The Stardust Lounge_ Stories From a Boy's Adolescence - Deborah Digges [31]
Driving through town one evening, I was pulled over by the police. When the cop came to my window he apologized.
“Whoops!” he said. “I thought you were Steve. I know the car, you see …”
The car, the car, the car. The gun, the car, the gun, the car. Where is Stephen at this moment? What speeds did he drive to get there? I'm remembering along Route 2 the makeshift shrine—a cross, some teddy bears—erected at the spot where a teen collided head-on, killing himself and the driver of the other car.
The car, the other car, the car, the tree, he lost control of the car… trying to pass on a hill… a high-speed chase ending in disaster… The car, by now full of dents, scrapes, hardly recognizable from just six months ago.
“Is that the same car?” a friend asked me recently. “Christ, it's taken a beating.”
“What are you waiting for?” I ask myself. “What?”
“I hadn't figured on the car,” I answer. “It hadn't occurred to me. I don't know why. I should have been more prepared. I should have anticipated this better …”
Looking out over the yard, the first green dusting the woods beyond the fence, I'm numb at the center. There are mothers rising this Saturday morning to fix breakfast for their children, or packing the car for some outing with them—a game, a hike, a shopping trip. These mothers do not jump every time they hear a siren.
And there are mothers who are preparing to drive to some prison or other to visit their sons, sons who have committed crimes that have landed them behind bars for a year, for five, for life.
There are mothers, too, who wake to a day that includes the knowledge of the death of one of their children, the knowledge simply of one of them gone, pictures around the house, memories, but the child—that one there—dead and gone. Was there any rescue possible, any postponement that might have derailed tragedy? No doubt they ask themselves this from time to time. And what advice might they have for me this morning? What would they tell me?
Moving through the kitchen, I head down the basement steps and open the storage room door. By the light of a weak bulb, among old mops and brooms, boxes of childhood toys and baby clothes saved through our many moves, I survey a steamer trunk I have secretly packed with new clothes for Stephen, soap, toothpaste, toothbrush, one pair of dress pants, one white shirt, and tie, the kind of trunk we might have packed once for summer camp.
Stephen's father has found a residential treatment center to which we plan, at last, to send Stephen. Of course, he would never agree to this solution. But the center we have in mind will actually send people, heavies, as I think of them, who come to town, then wait for the best opportunity to take him away—late at night or early in the morning. They spirit him away to the center where under close supervision he will go to school, work, attend therapy sessions, play mandatory team sports, etc.
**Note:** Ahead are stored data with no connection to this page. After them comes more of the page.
(** [Number] of a string is a number exactly when the string is a numeric
    string of the grammar. *)
Lemma StringToNumber_numeric_string (s : list N) :
  isNaN (StringToNumber s) = false <-> numeric_string s.
Proof.
  split.
  - destruct (trim_split s) as (ws1 & ws2 & Es & H1 & H2).
    rewrite StringToNumber_eq.
    destruct (JsString.trim s) as [|c t] eqn:Et; norm.
    + intros _. exists ws1, [], ws2. repeat split; trivial. now left.
    + intros H. exists ws1, (c :: t), ws2.
      split; [exact Es|]. split; [exact H1|]. split; [exact H2|]. right.
      revert H.
      destruct (N.eqb_spec c 43) as [->|H43].
      { intros H. right. exists (js "+"), t. split; [reflexivity|].
        split; [right; now left|]. now apply (unsigned_decimal_sound false). }
      destruct (N.eqb_spec c 45) as [->|H45].
      { intros H. right. exists (js "-"), t. split; [reflexivity|].
        split; [right; now right|]. now apply (unsigned_decimal_sound true). }
      destruct (non_decimal (c :: t)) as [v|] eqn:End; intros H.
      * left. now apply non_decimal_sound in End.
      * right. exists [], (c :: t). split; [reflexivity|].
        split; [now left|]. now apply (unsigned_decimal_sound false).
  - intros (ws1 & lit & ws2 & -> & H1 & H2 & [->|Hlit]).
    + rewrite StringToNumber_eq.
      rewrite trim_white_space; [reflexivity|].
      cbn [app]. apply Forall_app. now split.
    + destruct (numeric_literal_chars lit Hlit) as (Hchars & c & t & E & _).
      rewrite StringToNumber_eq, trim_literal; trivial; norm.
      2:{ rewrite E. discriminate. }
      2:{ now apply literal_chars_not_white_space. }
      destruct Hlit as [Hnd|(sg & body & -> & Hsg & Hbody)].
      * destruct Hnd as (p & ds & -> & Hnd).
        cbn [N.eqb Pos.eqb].
        destruct (non_decimal_complete (48%N :: p :: ds)) as (v & -> & Hv);
          [|exact Hv].
        now exists p, ds.
      * destruct (unsigned_literal_chars body Hbody)
          as (_ & c' & t' & -> & Hhead).
        destruct Hsg as [->|[->| ->]];
          cbn [app js JsString.js map list_ascii_of_string N_of_ascii
                   N_of_digits N.add N.mul Pos.add Pos.mul Pos.succ].
        -- cbn [app].
           destruct (N.eqb_spec c' 43) as [->|_].
           { unfold decimal_digit in Hhead. lia. }
           destruct (N.eqb_spec c' 45) as [->|_].
           { unfold decimal_digit in Hhead. lia. }
           destruct (non_decimal (c' :: t')) as [v|] eqn:End.
           ++ now apply non_decimal_sound in End.
           ++ now apply unsigned_decimal_complete.
        -- change (js "+" ++ c' :: t') with (43%N :: c' :: t').
           cbn [N.eqb Pos.eqb]. now apply unsigned_decimal_complete.
        -- change (js "-" ++ c' :: t') with (45%N :: c' :: t').
           cbn [N.eqb Pos.eqb]. now apply unsigned_decimal_complete.
Qed.


Lemma isNaN_true (x : t) : isNaN x = true <-> x = NaN.
Proof. unfold NaN. destruct x; cbn; split; congruence. Qed.

Lemma not_numeric_head (c : N) (t : list N) :
  JsString.is_white_space c = false ->
  ~ (decimal_digit c \/ c = 43 \/ c = 45 \/ c = 46 \/ c = 73)%N ->
  ~ numeric_string (c :: t).
Proof.
  intros Hws Hc (ws1 & lit & ws2 & E & H1 & H2 & Hlit).
  destruct ws1 as [|w ws1].
  - cbn [app] in E. destruct Hlit as [->|Hlit].
    + cbn [app] in E. subst ws2.
      inversion H2 as [|? ? Hw _]. cbv beta in Hw. congruence.
    + destruct (numeric_literal_chars lit Hlit) as (_ & c' & t' & -> & Hh).
      injection E as <- _. tauto.
  - injection E as <- _.
    inversion H1 as [|? ? Hw _]. cbv beta in Hw. congruence.
Qed.

Lemma Number_of_object (name : jsstring) :
  Number (NativeFunction name) = NaN /\ Number PrototypeObject = NaN.
Proof.
  split; [|vm_compute; reflexivity].
  cbn [Number]. apply isNaN_true.
  destruct (isNaN (StringToNumber (ToString (NativeFunction name)))) eqn:E;
    [reflexivity|].
  apply StringToNumber_numeric_string in E.
  exfalso. revert E.
  change (ToString (NativeFunction name))
    with (102%N :: (js "unction " ++ name ++ js "() { [native code] }")).
  apply not_numeric_head; [reflexivity|].
  unfold decimal_digit. lia.
Qed.

(** A value parses as a number exactly when it is null or a numeric
    string. *)
Lemma parses_as_number_iff (v : value) :
  parses_as_number v <->
  v = Null \/ exists s, v = Str s /\ numeric_string s.
Proof.
  unfold parses_as_number.
  destruct v as [| |s|name|].
  - split; [discriminate | intros [H|(s & H & _)]; discriminate].
  - split; [now left | reflexivity].
  - cbn [Number]. rewrite StringToNumber_numeric_string. split.
    + intros H. right. now exists s.
    + intros [H|(s' & [= <-] & H)]; [discriminate | exact H].
  - rewrite (proj1 (Number_of_object name)).
    split; [discriminate | intros [H|(s & H & _)]; discriminate].
  - rewrite (proj2 (Number_of_object [])).
    split; [discriminate | intros [H|(s & H & _)]; discriminate].
Qed.
(** ** The commands of package main

    A command runs against the store of its revision and answers with a
    message. *)
Section Commands.

Context `{SortSlice}.

Definition store (rev : revision) : Type :=
  match rev with
  | SQLite => DataSqlite.db
  | Badger => DataBadger.db
  end.

Definition data_GetUserChallengeStatus (rev : revision)
  : store rev -> gostring -> gostring -> result bool :=
  match rev with
  | SQLite => DataSqlite.GetUserChallengeStatus
  | Badger => DataBadger.GetUserChallengeStatus
  end.

Definition data_GetLeaderBoard (rev : revision)
  : store rev -> gostring -> result Data.LeaderBoardResponse :=
  match rev with
  | SQLite => DataSqlite.GetLeaderBoard
  | Badger => DataBadger.GetLeaderBoard
  end.

(** [fetchUserDailyChallengeStatusCmd]. *)
Definition fetchUserDailyChallengeStatus (rev : revision) (d : store rev)
           (dateId userId : gostring) : Msg :=
  match data_GetUserChallengeStatus rev d dateId userId with
  | Err _ => userDailyChallengeStatusReceivedMsg false
  | Ok userAlreadyDidDailyChallenge =>
    userDailyChallengeStatusReceivedMsg userAlreadyDidDailyChallenge
  end.

(** [fetchTodaysLeaderBoardCmd]. *)
Definition fetchTodaysLeaderBoard (rev : revision) (d : store rev)
           (dateId : gostring) : Msg :=
  match data_GetLeaderBoard rev d dateId with
  | Err _ => leaderboardReceivedMsg [] []
  | Ok leaderboard =>
    let entries :=
      map (fun entry =>
             {| LB.UserID := Data.UserID entry;
                LB.Username := Data.Username entry;
                LB.WPM := Data.WPM entry |})
          (Data.LeaderboardEntries leaderboard) in
    leaderboardReceivedMsg (Data.resp_DateID leaderboard) entries
  end.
If, after a year, he is fit to reenter the community—he'll be sent home. If not, he is detained another year… It's up to me to make the call.
Summer, 1994
Baba Yaga's house sits on chicken legs, walks by itself, and twirls around from time to time like a dancer. Baba Yaga does not welcome the initiate who has come to ask her help: The fire has gone out at home. Could she please borrow some fire? No, answers Baba Yaga, not until Vasalisa has completed a number of difficult tasks.
The story I read to Stephen many times when he was small comes back to me. Now, like Vasalisa, I'm at work in the first initiations, coming to grips with the fact that I must not look to Stephen to change, but to myself. The fire has gone out at home. Much is in question, here at the eleventh hour. I find myself relearning things. Under siege I forgot them.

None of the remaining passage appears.